Below are the records. State how many of their lines contain "done", with nothing else.

■ Available records:
───

Set Default Proof Using "Type*".

(** ** Tokens *)

Inductive Token :=
  | Ident (name : str)
  | LBrace | RBrace | LParen | RParen | Semi | At | Arrow | Eq_ | LAngle | RAngle.

Record Spanned := mkSpanned { token : Token; tok_line : N; tok_offset : N }.

Definition structural_token (character : char) : option Token :=
  if (character =? ch "{")%N then Some LBrace
  else if (character =? ch "}")%N then Some RBrace
  else if (character =? ch "(")%N then Some LParen
  else if (character =? ch ")")%N then Some RParen
  else if (character =? ch ";")%N then Some Semi
  else if (character =? ch "@")%N then Some At
  else if (character =? ch "=")%N then Some Eq_
  else if (character =? ch "<")%N then Some LAngle
  else if (character =? ch ">")%N then Some RAngle
  else None.

Definition is_class_keyword (name : str) : bool :=
  bool_decide (name ∈ [lit "class"; lit "interface"; lit "enum"; lit "record"]).
Definition is_control_keyword (name : str) : bool :=
  bool_decide (name ∈ [lit "if"; lit "for"; lit "while"; lit "switch"; lit "catch"; lit "synchronized"; lit "try"]).
Definition is_modifier (name : str) : bool :=
  bool_decide (name ∈ [lit "public"; lit "private"; lit "protected"; lit "static"; lit "final"; lit "abstract";
    lit "synchronized"; lit "native"; lit "strictfp"; lit "default"; lit "transient"; lit "volatile"; lit "sealed"]).

Section tokens.
Context `{Unicode}.

Definition is_ident_start (c : char) : bool := is_alphabetic c || (c =? ch "_")%N || (c =? ch "$")%N.
Definition is_ident_continue (c : char) : bool := is_alphanumeric c || (c =? ch "_")%N || (c =? ch "$")%N.

(** A character with its lexer entry: [chars[index]] and [states[index]]. *)
Definition LexChar : Type := char * (N * LexState).
Definition in_code (c : LexChar) : bool := lex_is_code c.2.2.
Definition lexed (source : str) : list LexChar := zip source (lex source).

(** The inner [while] loop over an identifier. *)
Fixpoint take_ident (rest : list LexChar) : str * list LexChar :=
  match rest with
  | c :: rest' =>
      if in_code c && is_ident_continue c.1
      then let '(name, rest'') := take_ident rest' in (c.1 :: name, rest'')
      else ([], rest)
  | [] => ([], [])
  end.

Definition arrow_follows (rest : list LexChar) : bool :=
  match rest with c :: _ => (c.1 =? ch ">")%N && in_code c | [] => false end.

(** The outer [while] loop of [tokenize]. *)
Fixpoint tokenize_chars (fuel : nat) (line : N) (rest : list LexChar) (tokens : list Spanned) : option (list Spanned) :=
  match rest with
  | [] => Some tokens
  | c :: rest' =>
      match fuel with
      | O => None
      | S fuel' =>
          if (c.1 =? newline)%N then tokenize_chars fuel' (line + 1)%N rest' tokens
          else if negb (in_code c) || is_whitespace c.1 then tokenize_chars fuel' line rest' tokens
          else if is_ident_start c.1 then
            let '(name, rest'') := take_ident rest in
            tokenize_chars fuel' line rest'' (tokens ++ [mkSpanned (Ident name) line c.2.1])
          else if (c.1 =? ch "-")%N && arrow_follows rest' then
            tokenize_chars fuel' line (drop 1 rest') (tokens ++ [mkSpanned Arrow line c.2.1])
          else
            tokenize_chars fuel' line rest'
              (tokens ++ match structural_token c.1 with Some t => [mkSpanned t line c.2.1] | None => [] end)
      end
  end.
Definition tokenize (source : str) : option (list Spanned) :=
  tokenize_chars (length source) 1 (lexed source) [].

End tokens.

(** ** Annotations *)

(** The balanced-parenthesis loop both annotation skips share; [depth -= 1] underflows to [None]. *)
Fixpoint skip_arguments (depth : N) (tokens : list Spanned) : option (list Spanned) :=
  match tokens with
  | [] => Some []
  | t :: tokens' =>
      match token t with
      | LParen => skip_arguments (depth + 1)%N tokens'
      | RParen =>
          if (depth =? 0)%N then None
          else if (depth - 1 =? 0)%N then Some tokens' else skip_arguments (depth - 1)%N tokens'
      | _ => skip_arguments depth tokens'
      end
  end.
Definition skip_argument_list (tokens : list Spanned) : option (list Spanned) :=
  match tokens with
  | t :: _ => match token t with LParen => skip_arguments 0 tokens | _ => Some tokens end
  | [] => Some []
  end.

(** ** The enclosing scan *)

Record Unit_ := mkUnit {
  u_class_name : option str;
  u_method_name : option str;
  u_prev_ident : option str;
  u_expect_class_name : bool;
  u_saw_new : bool;
  u_saw_arrow : bool;
  u_start_line : option N }.
Definition unit_default : Unit_ := mkUnit None None None false false false None.

(** [Option::get_or_insert]. *)
Definition get_or_insert {A} (o : option A) (x : A) : option A := match o with Some y => Some y | None => Some x end.

Definition observe_ident (u : Unit_) (name : str) (line : N) : Unit_ :=
  let start := get_or_insert (u_start_line u) line in
  if is_class_keyword name then
    mkUnit (u_class_name u) (u_method_name u) (Some name) true (u_saw_new u) (u_saw_arrow u) start
  else if u_expect_class_name u then
    mkUnit (Some name) (u_method_name u) (Some name) false (u_saw_new u) (u_saw_arrow u) start
  else
    mkUnit (u_class_name u) (u_method_name u) (Some name) (u_expect_class_name u)
      (bool_decide (name = lit "new") || u_saw_new u) (u_saw_arrow u) start.

Definition observe_param_list_open (u : Unit_) : Unit_ :=
  match u_class_name u, u_prev_ident u with
  | None, Some ident =>
      if negb (is_control_keyword ident) && negb (u_saw_new u)
      then mkUnit (u_class_name u) (Some ident) (u_prev_ident u) (u_expect_class_name u) (u_saw_new u)
             (u_saw_arrow u) (u_start_line u)
      else u
  | _, _ => u
  end.

Definition scope_name (u : Unit_) (paren_depth : N) : option str :=
  match u_class_name u with
  | Some class_name => Some class_name
  | None => if (paren_depth =? 0)%N && negb (u_saw_arrow u) then u_method_name u else None
  end.

Definition expect_class (u : Unit_) : Unit_ :=
  mkUnit (u_class_name u) (u_method_name u) (u_prev_ident u) true (u_saw_new u) (u_saw_arrow u) (u_start_line u).
Definition note_arrow (u : Unit_) : Unit_ :=
  mkUnit (u_class_name u) (u_method_name u) (u_prev_ident u) (u_expect_class_name u) (u_saw_new u) true (u_start_line u).

(** [skip_annotation], from the token after the [@]. *)
Definition skip_annotation (tokens : list Spanned) (u : Unit_) : option (list Spanned * Unit_) :=
  match tokens with
  | t :: tokens' =>
      match token t with
      | Ident name =>
          if decide (name = lit "interface") then Some (tokens', expect_class u)
          else rest ← skip_argument_list tokens'; Some (rest, u)
      | _ => rest ← skip_argument_list tokens; Some (rest, u)
      end
  | [] => Some ([], u)
  end.

Record OpenScope := mkOpen { o_open_line : N; o_named : bool; o_path : option str }.
Record Interval := mkInterval { open_line : N; close_line : N; path : option str }.

(** The loop's local variables. *)
Record Scan := mkScan {
  sc_intervals : list Interval;
  sc_named_stack : list str;
  sc_open : list OpenScope;
  sc_unit : Unit_;
  sc_paren_depth : N }.

Definition with_unit (s : Scan) (u : Unit_) : Scan :=
  mkScan (sc_intervals s) (sc_named_stack s) (sc_open s) u (sc_paren_depth s).
Definition dotted (named_stack : list str) : option str :=
  if bool_decide (named_stack = []) then None else Some (join (lit ".") (rev named_stack)).

(** The [LBrace] arm. *)
Definition open_scope (s : Scan) (line : N) : Scan :=
  let named := scope_name (sc_unit s) (sc_paren_depth s) in
  let '(stack, start) :=
    match named with
    | Some name => (name :: sc_named_stack s, default line (u_start_line (sc_unit s)))
    | None => (sc_named_stack s, line)
    end in
  mkScan (sc_intervals s) stack (mkOpen start (bool_decide (is_Some named)) (dotted stack) :: sc_open s)
    unit_default (sc_paren_depth s).

(** Closing the innermost open scope at [line]: the [RBrace] arm, and the loop at end of input. *)
Definition close_scope (s : Scan) (line : N) : Scan :=
  match sc_open s with
  | scope :: open' =>
      mkScan (sc_intervals s ++ [mkInterval (o_open_line scope) line (o_path scope)])
        (if o_named scope then drop 1 (sc_named_stack s) else sc_named_stack s) open' (sc_unit s) (sc_paren_depth s)
  | [] => s
  end.

(** One turn of the [while] loop: the state and the tokens left. *)
Definition scan_step (s : Scan) (t : Spanned) (rest : list Spanned) : option (Scan * list Spanned) :=
  match token t with
  | At => '(rest', u) ← skip_annotation rest (sc_unit s); Some (with_unit s u, rest')
  | Ident name => Some (with_unit s (observe_ident (sc_unit s) name (tok_line t)), rest)
  | LParen =>
      let u := if (sc_paren_depth s =? 0)%N then observe_param_list_open (sc_unit s) else sc_unit s in
      Some (mkScan (sc_intervals s) (sc_named_stack s) (sc_open s) u (sc_paren_depth s + 1)%N, rest)
  | RParen =>
      Some (mkScan (sc_intervals s) (sc_named_stack s) (sc_open s) (sc_unit s) (sc_paren_depth s - 1)%N, rest)
  | Arrow => Some (with_unit s (note_arrow (sc_unit s)), rest)
  | LBrace => Some (open_scope s (tok_line t), rest)
  | RBrace => Some (with_unit (close_scope s (tok_line t)) unit_default, rest)
  | Semi => Some (with_unit s unit_default, rest)
  | Eq_ | LAngle | RAngle => Some (s, rest)
  end.

Fixpoint scan_loop (fuel : nat) (s : Scan) (tokens : list Spanned) : option Scan :=
  match tokens with
  | [] => Some s
  | t :: rest =>
      match fuel with
      | O => None
      | S fuel' => '(s', rest') ← scan_step s t rest; scan_loop fuel' s' rest'
      end
  end.

(** The closing [while let Some(scope) = open.pop()] loop. *)
Definition close_all (s : Scan) (last_line : N) : Scan :=
  Nat.iter (length (sc_open s)) (fun s => close_scope s last_line) s.

Definition scan_init : Scan := mkScan [] [] [] unit_default 0.

(** [enclosing_intervals], after tokenizing. *)
Definition intervals_of (tokens : list Spanned) (last_line : N) : option (list Interval) :=
  s ← scan_loop (length tokens) scan_init tokens;
  Some (sc_intervals (close_all s last_line)).
Definition enclosing_intervals `{Unicode} (source : str) : option (list Interval) :=
  tokens ← tokenize source;
  intervals_of tokens (N.of_nat (max (length (lines source)) 1)).

(** [Iterator::max_by_key]: the last of the greatest. *)
Definition max_by_open_line (l : list Interval) : option Interval :=
  foldl (fun best i => match best with
                       | Some b => if (open_line b <=? open_line i)%N then Some i else Some b
                       | None => Some i
                       end) None l.
Definition interval_contains (line : N) (i : Interval) : bool :=
  (open_line i <=? line)%N && (line <=? close_line i)%N.
Definition innermost_path (intervals : list Interval) (line : N) : option str :=
  i ← max_by_open_line (filter (fun i => interval_contains line i = true) intervals); path i.

Definition java_enclosing_declarations `{Unicode} (source : str) (lines : list N) : option (list (option str)) :=
  intervals ← enclosing_intervals source;
  Some (innermost_path intervals <$> lines).

(** ** Lemmas: the tokenizer *)

(** [lines().count()], by recursion. *)
Fixpoint count_lines (s : str) : nat :=
  match s with
  | [] => 0
  | c :: s' => if (c =? newline)%N then S (count_lines s') else max 1 (count_lines s')
  end.

Lemma length_lines s : length (lines s) = count_lines s.
Proof.
  unfold lines. induction s as [|c s IH]; [done|]. rewrite split_char_cons. cbn [count_lines]. rewrite <- IH. clear IH.
  pose proof (split_char_nonempty 10%N s) as Hne. destruct (split_char 10%N s) as [|p [|q ps]]; [done|..];
    change newline with 10%N; destruct (c =? 10)%N; cbn [length Nat.sub]; rewrite ?Nat.sub_0_r; cbn [take drop fmap list_fmap];
    rewrite !length_app, ?length_fmap; cbn [length]; rewrite ?length_fmap, ?length_take; cbn [length]; try lia.
  all: by destruct p.
Qed.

───

■ Your response: 2